**THE PROBLEM:** State the number of lines in the records underneath where the word "kind" turns up, and say nothing else.

[Stored data]
(** [render_value] and [render_config]. *)
Fixpoint render_value (v : J) (ctx : ExecContext) {struct v} : FOp J :=
  match v with
  | JStr s => render_string s ctx
  | JArr l =>
      let! l' := (fix go (l : list J) : FOp (list J) :=
                    match l with
                    | [] => ret []
                    | x :: l => let! y := render_value x ctx in let! l' := go l in ret (y :: l')
                    end) l in
      ret (JArr l')
  | JObj m =>
      let! m' := (fix go (m : list (string * J)) : FOp (list (string * J)) :=
                    match m with
                    | [] => ret []
                    | (k, x) :: m => let! y := render_value x ctx in let! m' := go m in ret ((k, y) :: m')
                    end) m in
      ret (JObj m')
  | _ => ret v
  end.
Fixpoint render_config (m : list (string * J)) (ctx : ExecContext) : FOp (list (string * J)) :=
  match m with
  | [] => ret []
  | (k, x) :: m' => let! y := render_value x ctx in let! m'' := render_config m' ctx in ret ((k, y) :: m'')
  end.

(** ** Executing nodes *)

(** [eval_reference_branch]. *)
Definition eval_reference_branch (n : FlowNode) (config : list (string * J)) (ctx : ExecContext) : FOp bool :=
  let path := default "$" (obj_get "path" (node_config n) ≫= as_str) in
  let! value := eval_expression path ctx in
  let wanted := default JNull (obj_get "value" config) in
  let operation := default "truthy" (obj_get "op" config ≫= as_str) in
  let a := string_comparison_value value in
  let b := string_comparison_value wanted in
  if bool_decide (operation = "truthy") then ret (truthy value)
  else if bool_decide (operation = "eq") then ret (bool_decide (a = b))
  else if bool_decide (operation = "ne") then ret (negb (bool_decide (a = b)))
  else if bool_decide (operation = "gt") then of_result (compare_values value wanted ">")
  else if bool_decide (operation = "lt") then of_result (compare_values value wanted "<")
  else if bool_decide (operation = "contains") then ret (contains b a)
  else fail (Failed "Flow branch op 只允许 truthy、eq、ne、gt、lt 或 contains").

(** [required_string_alias]. *)
Fixpoint required_string_alias (config : list (string * J)) (keys : list string) (what : string) : FOp string :=
  match keys with
  | [] => fail (Failed ("Flow 节点缺少" ++ what))
  | k :: keys' =>
      match obj_get k config ≫= as_str with
      | Some v => if is_empty v then required_string_alias config keys' what else ret v
      | None => required_string_alias config keys' what
      end
  end.

Context (db_error : string).
(** [anyhow::Error::to_string] and [safe_error]: [String::truncate] panics inside a character. *)
Definition text_of (e : FlowError) : string := match e with Failed m => m | DbError => db_error | Panicked | OutOfFuel => EmptyString end.
Definition safe_error (e : FlowError) : FOp string :=
  let m := text_of e in
  if 2000 <? slen m then if is_char_boundary m (Z.to_nat 2000) then ret (stake (Z.to_nat 2000) m) else fail Panicked
  else ret m.

(** The outcome of an operation; a panic is no outcome. *)
Definition attempt {A} (m : FOp A) : FOp (result A FlowError) :=
  let! r := catch m in
  match r with Err Panicked => fail Panicked | Err OutOfFuel => fail OutOfFuel | _ => ret r end.

Definition validate_value_size (v : J) (limit : Z) (what : string) : FOp unit :=
  if limit <? slen (to_text v) then fail (Failed (what ++ "不得超过 4 MiB")) else ret tt.

(** [execute_with_retries] around one execution: [more] attempts left. *)
Definition retries_of (n : FlowNode) : nat := Z.to_nat (Z.min 10 (default 0 (obj_get "retries" (node_config n) ≫= as_u64))).
Fixpoint with_retries (more : nat) (m : FOp ExecResult) : FOp ExecResult :=
  let! r := attempt m in
  match r, more with
  | Ok x, _ => ret x
  | Err e, O => fail e
  | Err _, S more' => with_retries more' m
  end.

(** The loop of [execute_subflow_inline] over an executor of nodes. *)
Fixpoint subflow_loop (fuel : nat) (execute : FlowNode -> ExecContext -> FOp ExecResult) (g : FlowGraph) (input : J) (depth : Z) (states : States) :
  FOp ExecResult :=
  match pick g states with
  | None =>
      if negb (bool_decide (size states = length (nodes g))) then fail (Failed "子 Flow 图无法继续推进；请检查节点依赖和路由条件")
      else ret (success (final_output g states))
  | Some n =>
      match fuel with
      | O => fail OutOfFuel
      | S fuel' =>
          if is_skipped g states n then subflow_loop fuel' execute g input depth (<[node_id n := mkState "skipped" JNull None]> states)
          else
            let ctx := mkContext (collect_input input (live_edges g states n) states) input (node_context (nodes g) states []) None (depth + 1) in
            let! executed := if bool_decide (node_type n = "loop") then ret (Ok skipped)
                             else attempt (with_retries (retries_of n) (execute n ctx)) in
            let! r := match executed with
                      | Ok r => ret r
                      | Err e =>
                          let! message := safe_error e in
                          match on_failure n message with
                          | Some r => ret r
                          | None => fail (Failed ("子 Flow 节点 " ++ node_id n ++ " 失败：" ++ message))
                          end
                      end in
            let! _ := validate_value_size (er_output r) MAX_NODE_RESULT_BYTES "子 Flow 节点输出" in
            subflow_loop fuel' execute g input depth (<[node_id n := state_of r]> states)
      end
  end.

(** The definitions of other flows on the node. *)
Context (flow_named : string -> option FlowSpec).

Definition SERVICES : list string := ["worker"; "http"; "kv"; "d1"; "queue"; "analytics"; "workflow"; "r2"; "pipeline"; "email"].

(** [execute_node], with [execute_subflow_inline] for its subflows. *)
Fixpoint execute_node (fuel : nat) (flow : string) (n : FlowNode) (ctx : ExecContext) {struct fuel} : FOp ExecResult :=
  let! config := render_config (node_config n) ctx in
  let ty := node_type n in
  if bool_decide (ty = "trigger") then ret (success (ctx_input ctx))
  else if bool_decide (ty = "transform") then
    let! v := match obj_get "template" config with
              | Some t => ret t
              | None => match obj_get "expression" (node_config n) ≫= as_str with
                        | Some e => eval_expression e ctx
                        | None => ret (ctx_input ctx)
                        end
              end in
    ret (success v)
  else if bool_decide (ty = "branch") then
    let! b := match obj_get "condition" (node_config n) ≫= as_str with
              | Some c => eval_condition c ctx
              | None => eval_reference_branch n config ctx
              end in
    ret (mkExecResult "complete" "success" (ctx_input ctx) (Some (if b : bool then "true" else "false")) None)
  else if bool_decide (ty = "loop") then
    let! items := match obj_get "items" (node_config n) ≫= as_str with
                  | Some e => eval_expression e ctx
                  | None => ret (ctx_input ctx)
                  end in
    match as_array items with
    | None => fail (Failed "Flow loop 节点输入必须是数组")
    | Some l =>
        if MAX_LOOP_ITEMS <? Z.of_nat (length l) then fail (Failed "Flow loop 一次最多处理 1000 个项目")
        else ret (mkExecResult "complete" "success" (jobject [("items", JArr l); ("count", JNum (PosInt (Z.of_nat (length l))))])
                    (Some (if bool_decide (length l = 0%nat) then "done" else "each")) None)
    end
  else if bool_decide (ty = "subflow") then
    let! name := required_string_alias config ["flow"; "flowId"] "子 Flow 名称" in
    let input := default (ctx_input ctx) (obj_get "input" config) in
    if bool_decide (name = flow) then fail (Failed "Flow 不能直接触发自身；请拆分公共子流程")
    else if MAX_SUBFLOW_DEPTH <=? ctx_depth ctx then fail (Failed "子 Flow 嵌套不得超过 3 层")
    else
      match flow_named name with
      | None => fail (Failed "子 Flow 不存在")
      | Some spec =>
          if fl_suspended spec then fail (Failed ("子 Flow 已暂停：" ++ fl_suspend_reason spec))
          else
            match fuel with
            | O => fail OutOfFuel
            | S fuel' => subflow_loop (length (nodes (graph spec))) (execute_node fuel' name) (graph spec) input (ctx_depth ctx) ∅
            end
      end
  else if bool_decide (ty ∈ SERVICES) then
    let! v := ask (Service ty config ctx) in
    ret (success v)
  else fail (Failed ("尚不支持的 Flow 节点类型：" ++ ty)).

Definition NODE_FUEL : nat := 4.
Definition execute_with_retries (flow : string) (n : FlowNode) (ctx : ExecContext) : FOp ExecResult :=
  with_retries (retries_of n) (execute_node NODE_FUEL flow n ctx).
End engine.

(** ** Runs *)

(** [validate_run_key]. *)
Definition validate_run_key (key : option string) : bool :=
  match key with
  | None => true
  | Some k => negb (is_empty k || (256 <? slen k) || contains_byte "013" k || contains_byte "010" k || contains_byte "000" k
                    || existsb is_control (chars k))
  end.
Definition RUN_TRIGGERS : list string := ["manual"; "webhook"; "cron"; "subflow"; "retry"].

Definition flow_schema : FOp unit := select (fun _ => tt).
Definition append_flow_event (run kind : string) (detail : list (string * string)) : FOp unit :=
  let! now := now_ms in
  let! n := exec (AppendFlowEvent run kind detail now) in
  guard (n =? 1) (Failed "Flow 审计事件未能持久化").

**COMPLETED EXERCISE:** 2